## TASK DETAILS
Repeat nothing but the lines below running from the one containing "Definition positiveInteger (value" to the one containing "(** The instants". Keep both end lines.

(Stored items)
★ ★ ★ ★ ★ ★ ★

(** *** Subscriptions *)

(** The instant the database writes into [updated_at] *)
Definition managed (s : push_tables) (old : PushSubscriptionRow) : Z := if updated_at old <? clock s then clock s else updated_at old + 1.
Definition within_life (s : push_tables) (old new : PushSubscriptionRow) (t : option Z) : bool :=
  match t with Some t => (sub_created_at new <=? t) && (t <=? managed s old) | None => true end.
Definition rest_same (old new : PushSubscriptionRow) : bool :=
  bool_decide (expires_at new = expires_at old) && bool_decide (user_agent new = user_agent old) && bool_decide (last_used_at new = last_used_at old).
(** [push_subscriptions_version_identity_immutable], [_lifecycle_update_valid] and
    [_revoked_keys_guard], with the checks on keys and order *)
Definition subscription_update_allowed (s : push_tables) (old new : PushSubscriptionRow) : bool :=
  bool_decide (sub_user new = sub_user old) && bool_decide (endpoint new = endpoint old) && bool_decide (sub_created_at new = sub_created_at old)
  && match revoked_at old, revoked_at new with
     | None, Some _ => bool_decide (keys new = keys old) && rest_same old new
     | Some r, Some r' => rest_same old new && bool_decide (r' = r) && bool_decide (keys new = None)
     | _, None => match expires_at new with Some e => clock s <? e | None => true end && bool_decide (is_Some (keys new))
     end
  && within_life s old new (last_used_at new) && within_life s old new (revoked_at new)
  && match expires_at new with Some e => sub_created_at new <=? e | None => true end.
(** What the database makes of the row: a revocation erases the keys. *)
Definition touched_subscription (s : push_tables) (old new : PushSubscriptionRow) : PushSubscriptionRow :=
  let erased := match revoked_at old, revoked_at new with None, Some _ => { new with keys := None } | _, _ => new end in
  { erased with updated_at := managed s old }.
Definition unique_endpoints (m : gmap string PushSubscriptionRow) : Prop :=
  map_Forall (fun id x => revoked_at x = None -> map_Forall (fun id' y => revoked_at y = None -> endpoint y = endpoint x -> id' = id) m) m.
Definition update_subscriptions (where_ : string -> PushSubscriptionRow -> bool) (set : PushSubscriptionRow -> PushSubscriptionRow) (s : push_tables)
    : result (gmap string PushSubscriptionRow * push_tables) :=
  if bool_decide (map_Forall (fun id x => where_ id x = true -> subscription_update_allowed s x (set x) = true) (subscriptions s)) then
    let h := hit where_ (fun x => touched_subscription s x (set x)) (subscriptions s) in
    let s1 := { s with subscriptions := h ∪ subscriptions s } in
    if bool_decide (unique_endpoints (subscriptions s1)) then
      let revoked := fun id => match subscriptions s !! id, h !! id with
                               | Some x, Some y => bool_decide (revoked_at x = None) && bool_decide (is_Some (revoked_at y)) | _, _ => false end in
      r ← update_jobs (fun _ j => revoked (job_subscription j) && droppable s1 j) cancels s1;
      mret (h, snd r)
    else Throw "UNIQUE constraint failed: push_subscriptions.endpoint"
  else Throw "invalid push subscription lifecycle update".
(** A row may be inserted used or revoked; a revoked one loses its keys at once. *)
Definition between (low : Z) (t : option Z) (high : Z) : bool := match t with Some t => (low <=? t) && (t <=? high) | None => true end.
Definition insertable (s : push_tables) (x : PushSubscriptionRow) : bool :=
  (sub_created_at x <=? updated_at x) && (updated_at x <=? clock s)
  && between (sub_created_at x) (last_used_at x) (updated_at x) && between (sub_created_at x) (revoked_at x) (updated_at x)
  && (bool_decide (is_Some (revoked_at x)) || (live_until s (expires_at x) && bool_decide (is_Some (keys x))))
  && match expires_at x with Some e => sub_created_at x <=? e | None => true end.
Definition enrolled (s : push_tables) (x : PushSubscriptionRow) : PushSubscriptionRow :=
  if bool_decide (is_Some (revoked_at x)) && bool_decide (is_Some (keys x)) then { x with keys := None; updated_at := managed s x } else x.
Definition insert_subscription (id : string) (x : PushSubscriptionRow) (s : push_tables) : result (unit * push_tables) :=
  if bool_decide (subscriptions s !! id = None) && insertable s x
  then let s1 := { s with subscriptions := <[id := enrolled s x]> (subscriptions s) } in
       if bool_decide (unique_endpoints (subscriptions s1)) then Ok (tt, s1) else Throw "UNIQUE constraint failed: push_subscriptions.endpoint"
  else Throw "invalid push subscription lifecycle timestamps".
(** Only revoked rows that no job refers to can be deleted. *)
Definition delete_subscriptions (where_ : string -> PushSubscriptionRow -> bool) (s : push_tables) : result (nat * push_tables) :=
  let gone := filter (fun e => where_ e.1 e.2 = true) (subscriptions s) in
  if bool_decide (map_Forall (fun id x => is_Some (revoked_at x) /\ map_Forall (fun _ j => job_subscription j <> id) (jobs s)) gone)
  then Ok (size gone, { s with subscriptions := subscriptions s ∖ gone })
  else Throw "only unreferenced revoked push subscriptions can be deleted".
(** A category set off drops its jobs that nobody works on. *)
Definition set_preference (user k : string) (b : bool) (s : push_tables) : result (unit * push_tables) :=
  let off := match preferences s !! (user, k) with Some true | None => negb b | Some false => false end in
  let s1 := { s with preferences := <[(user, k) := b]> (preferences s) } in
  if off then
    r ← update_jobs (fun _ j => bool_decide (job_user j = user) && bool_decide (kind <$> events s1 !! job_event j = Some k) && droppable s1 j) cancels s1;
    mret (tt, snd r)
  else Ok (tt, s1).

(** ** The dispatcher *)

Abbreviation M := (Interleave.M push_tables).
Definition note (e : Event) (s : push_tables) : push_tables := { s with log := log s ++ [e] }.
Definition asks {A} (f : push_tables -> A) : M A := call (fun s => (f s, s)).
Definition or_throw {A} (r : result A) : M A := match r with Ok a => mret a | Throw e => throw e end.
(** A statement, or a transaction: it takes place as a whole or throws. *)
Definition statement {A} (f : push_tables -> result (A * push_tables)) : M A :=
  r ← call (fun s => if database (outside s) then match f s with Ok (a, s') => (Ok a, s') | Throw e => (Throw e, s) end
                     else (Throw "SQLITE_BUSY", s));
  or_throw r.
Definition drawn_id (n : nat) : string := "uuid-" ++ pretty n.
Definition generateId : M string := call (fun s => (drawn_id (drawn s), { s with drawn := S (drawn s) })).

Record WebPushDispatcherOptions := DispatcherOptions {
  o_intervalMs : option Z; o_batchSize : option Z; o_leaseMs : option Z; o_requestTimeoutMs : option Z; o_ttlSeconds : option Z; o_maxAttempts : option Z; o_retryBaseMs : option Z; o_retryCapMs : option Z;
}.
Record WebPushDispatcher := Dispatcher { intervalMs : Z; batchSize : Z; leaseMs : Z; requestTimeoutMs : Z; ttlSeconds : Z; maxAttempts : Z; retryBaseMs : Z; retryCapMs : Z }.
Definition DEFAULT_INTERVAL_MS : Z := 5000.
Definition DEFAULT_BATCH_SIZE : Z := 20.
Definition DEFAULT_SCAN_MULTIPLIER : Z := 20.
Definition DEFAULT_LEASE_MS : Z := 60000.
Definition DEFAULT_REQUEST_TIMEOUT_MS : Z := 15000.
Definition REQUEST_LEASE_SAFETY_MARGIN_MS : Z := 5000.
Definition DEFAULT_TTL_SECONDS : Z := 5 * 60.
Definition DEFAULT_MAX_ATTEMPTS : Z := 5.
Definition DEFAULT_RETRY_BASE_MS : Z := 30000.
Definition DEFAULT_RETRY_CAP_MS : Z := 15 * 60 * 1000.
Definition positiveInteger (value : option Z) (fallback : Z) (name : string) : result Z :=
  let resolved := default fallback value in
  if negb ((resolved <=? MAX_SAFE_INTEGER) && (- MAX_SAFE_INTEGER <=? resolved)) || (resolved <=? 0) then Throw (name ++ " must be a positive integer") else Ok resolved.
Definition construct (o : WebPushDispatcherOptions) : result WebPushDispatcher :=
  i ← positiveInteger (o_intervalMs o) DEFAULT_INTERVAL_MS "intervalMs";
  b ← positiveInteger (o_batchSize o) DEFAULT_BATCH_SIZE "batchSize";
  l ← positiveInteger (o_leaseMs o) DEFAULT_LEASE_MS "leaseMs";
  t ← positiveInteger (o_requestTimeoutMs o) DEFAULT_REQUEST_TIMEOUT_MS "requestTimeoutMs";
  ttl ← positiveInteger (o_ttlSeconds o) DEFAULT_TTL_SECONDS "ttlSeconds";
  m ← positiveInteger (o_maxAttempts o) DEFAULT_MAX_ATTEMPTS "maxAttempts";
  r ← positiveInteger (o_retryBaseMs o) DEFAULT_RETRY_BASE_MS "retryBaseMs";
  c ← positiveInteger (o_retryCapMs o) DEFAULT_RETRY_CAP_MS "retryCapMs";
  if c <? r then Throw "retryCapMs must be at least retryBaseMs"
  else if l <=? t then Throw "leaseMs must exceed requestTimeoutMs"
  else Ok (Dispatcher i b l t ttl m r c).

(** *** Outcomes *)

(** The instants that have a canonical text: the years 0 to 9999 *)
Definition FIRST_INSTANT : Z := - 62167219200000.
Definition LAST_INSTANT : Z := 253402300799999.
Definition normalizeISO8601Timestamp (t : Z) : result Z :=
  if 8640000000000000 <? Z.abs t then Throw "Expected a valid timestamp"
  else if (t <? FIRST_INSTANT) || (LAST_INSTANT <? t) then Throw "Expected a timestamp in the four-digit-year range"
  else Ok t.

★ ★ ★ ★ ★ ★ ★

## WRITTEN RESPONSE
Definition positiveInteger (value : option Z) (fallback : Z) (name : string) : result Z :=
  let resolved := default fallback value in
  if negb ((resolved <=? MAX_SAFE_INTEGER) && (- MAX_SAFE_INTEGER <=? resolved)) || (resolved <=? 0) then Throw (name ++ " must be a positive integer") else Ok resolved.
Definition construct (o : WebPushDispatcherOptions) : result WebPushDispatcher :=
  i ← positiveInteger (o_intervalMs o) DEFAULT_INTERVAL_MS "intervalMs";
  b ← positiveInteger (o_batchSize o) DEFAULT_BATCH_SIZE "batchSize";
  l ← positiveInteger (o_leaseMs o) DEFAULT_LEASE_MS "leaseMs";
  t ← positiveInteger (o_requestTimeoutMs o) DEFAULT_REQUEST_TIMEOUT_MS "requestTimeoutMs";
  ttl ← positiveInteger (o_ttlSeconds o) DEFAULT_TTL_SECONDS "ttlSeconds";
  m ← positiveInteger (o_maxAttempts o) DEFAULT_MAX_ATTEMPTS "maxAttempts";
  r ← positiveInteger (o_retryBaseMs o) DEFAULT_RETRY_BASE_MS "retryBaseMs";
  c ← positiveInteger (o_retryCapMs o) DEFAULT_RETRY_CAP_MS "retryCapMs";
  if c <? r then Throw "retryCapMs must be at least retryBaseMs"
  else if l <=? t then Throw "leaseMs must exceed requestTimeoutMs"
  else Ok (Dispatcher i b l t ttl m r c).

(** *** Outcomes *)

(** The instants that have a canonical text: the years 0 to 9999 *)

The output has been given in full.